Earlier the Minister heard me state how long it takes to read reports. Reports are produced constantly and I sometimes feel we think that just because a report has been produced, something has been done. We have not done anything until we have attempted to implement the recommendations contained in the reports. I try to keep up with reports in the science and technology field in particular. The recommendations of the report on technology foresight, commissioned by Minister of State, Deputy Treacy, are excellent. However, unless we do something about them, the report will be absolutely useless.

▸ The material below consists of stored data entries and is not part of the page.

Definition account_row (programId : string) (t : Z) : TrusteeAccount.t :=
  {| TrusteeAccount.id := "demo-reserve-account"; TrusteeAccount.programId := programId;
     TrusteeAccount.maskedAccountNumber := "****-****-4321"; TrusteeAccount.coreBankingRef := "CBS-RES-0001";
     TrusteeAccount.accountName := "Demo Trustee Reserve Account";
     TrusteeAccount.bankLegalEntity := "Demo Trustee Bank Ltd"; TrusteeAccount.branch := None;
     TrusteeAccount.currency := "USD"; TrusteeAccount.classification := "RESERVE_ACCOUNT";
     TrusteeAccount.supportedAssetId := "PUSD"; TrusteeAccount.status := ACCOUNT_ACTIVE;
     TrusteeAccount.balanceSource := "MANUAL"; TrusteeAccount.integrationMode := "MANUAL_DUAL_CONTROL";
     TrusteeAccount.bankId := None; TrusteeAccount.mockClearedMinor := 0; TrusteeAccount.minimumBalanceMinor := 0;
     TrusteeAccount.requiredReserveBps := 10000; TrusteeAccount.restricted := false;
     TrusteeAccount.agreementReference := Some "TRUST-AGREEMENT-DEMO-001";
     TrusteeAccount.openedDate := Some JANUARY_2026; TrusteeAccount.closedDate := None; TrusteeAccount.createdAt := t |}.

(** * The program *)

Section seed.
Context `{RT : !Runtime} `{PC : !PrismaClient} (env : Env).

Definition seed_flags : prog World unit :=
  for_each FEATURE_FLAGS (λ f,
    _ ← upsert_at TFeatureFlag f.1.1 (flag_described f) (λ _, flag_row f); mret tt).
(* ===== verification/Gate.v ===== *)
(** What stands in front of the controllers: [apps/trustee-api/src/common/*.guard.ts],
    [infra/client-auth.service.ts], [infra/rate-limit.service.ts] and the error
    filter.

    [app.module.ts] runs the guards in this order: authentication and client
    separation, request signature, rate limit, permission; [guarded] is a route
    behind all four. *)
From Stdlib Require Import QArith_base Qabs.
From S2P Require Import Prelude.
From S2P Require Import Text.
From S2P Require Import Prog.
From S2P Require Import Crypto.
From S2P Require Import Json.
From S2P Require Import Credentials.
From S2P Require Import Schema.
From S2P Require Import Prisma.
From S2P Require Import Infra.
From S2P Require Import LedgerService.
From S2P Require Import Invariant.
From S2P Require Import Demo.
From S2P Require Import Accounts.
From S2P Require Import Admin.
From S2P Require Import Site.
#[local] Open Scope string_scope.
#[local] Open Scope list_scope.
#[local] Open Scope Z_scope.

(** * Requests and principals *)

Record HttpRequest : Type := mkHttpRequest {
  rq_method : string;
  rq_path : string;
  rq_header : string → option string;
  rq_body : jsval
}.

Record AuthenticatedClient : Type := mkAuthenticatedClient {
  ac_platform : string;
  ac_oauthClientId : string;
  ac_displayName : string
}.

Inductive Principal : Type :=
| UserSession (u : UserPrincipal)
| ClientSession (c : AuthenticatedClient).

The Scientific and Technological Education (Investment Fund) Bill was published last year. However, we have not yet seen a report on it. Section 50 of the 1995 Finance Act provided for tax relief on incremental expenditure for research and development. A report was supposed to be published on that after a period of three years but nothing has come of that. We are constantly talking about improving matters with regard to research and development and encouraging post-doctoral research. However, when we produce reports, we do not do anything about them.
Ireland is moving from a manufacturing based economy to a services and knowledge based economy. This morning, Intel announced it was moving 700 manufacturing jobs to a lower wage economy but promised to employ the staff in another capacity. This is just one example of the manner in which manufacturing jobs are being moved out of this country into lower wage economies.
The technology foresight exercise firmly points towards a prosperous technological future provided we maintain and improve our general standard of education. Science and technology is driving more than 60 per cent of our economic growth. In other words, it is producing 60 per cent of all new jobs, more than all other sectors combined. I frequently express concern that, in spite of our realisation of this, we take very little cognisance in education of many developments in the scientific sector.
I am sure the Minister was as concerned as I was to note that just over 7,000 students took physics and chemistry as leaving certificate subjects compared to a figure of between 10,000 and 12,000 a few years ago. We must examine this sector thoroughly to show people that we are really concerned about it. That is why I suggest the development of a millennium investment fund.
Jacques Delors, former President of the European Commission, once said that 80 per cent of all of the goods and services we will be using in 2010 have yet to be invented. Companies such as Siemens make the same point. We know that knowledge is the raw material of the next millennium and we have good human intellectual capital here. However, our competitors also have good brains and while we still think we will get handouts from Brussels, they are investing huge amounts of their own money in their future.
The United States invests 3.3 per cent of GDP in research. It is the richest country in the world and not without reason. Research at Stanford University has, in recent years, created in excess of one million jobs. The Massachusetts Institute of Technology has been even more successful. It has invested $1.2 billion in research in recent years. Finland and Denmark, real competitors for Ireland in the EU, invest just less than 3 per cent in research. The figure here is 1.1 per cent, the same as Turkey. At times, I feel this figure is exaggerated. An examination of the figure for a particular year revealed that part of it comprised the computerisation of the Department of Justice. How could that be included in the calculations on research and development? I am worried that this year we may find that the computerisation of the Garda Síochána will be included in the calculations. We really have a terribly low level of investment in this area.
I have a solution. We are obliged to change the status of our semi-State bodies as the State cannot be both owner and regulator. Telecom Éireann is the first body up for public flotation on the stock exchange. The media is currently speculating about the best use which can be made of the money and I have an answer to that question for the Minister for Finance. The best return from this money can be attained by investing in our future.
The proceeds of the Telecom Éireann sale – let us take a figure of approximately £5 billion – should be used to set up an investment fund which could be called the millennium investment fund. This fund would generate income which could be used to increase the fund and secure a permanent investment in the brain power of this country. The fund would work rather like the Wellcome Trust in the United Kingdom which invests more funds in biomedical research in this country than we do.
At present, we are unable to retain our best and brightest graduates. We educate them to degree level and then they go abroad to intellectually stimulating postgraduate posts. Other economies benefit from the research they carry out and create wealth producing technologies of the future to provide jobs for other people.
We need to think on a bigger scale and we need to think 20 years ahead. Our future wealth lies in strategic, fundamental research. Now that we have money coming into the economy, we should invest it in research. I would welcome the Minister's support in requesting the Minister for Finance to free up the Telecom Éireann money for the Department of Education and Science in order that this fund can be set up and we can invest in the intellectual capacity of the nation.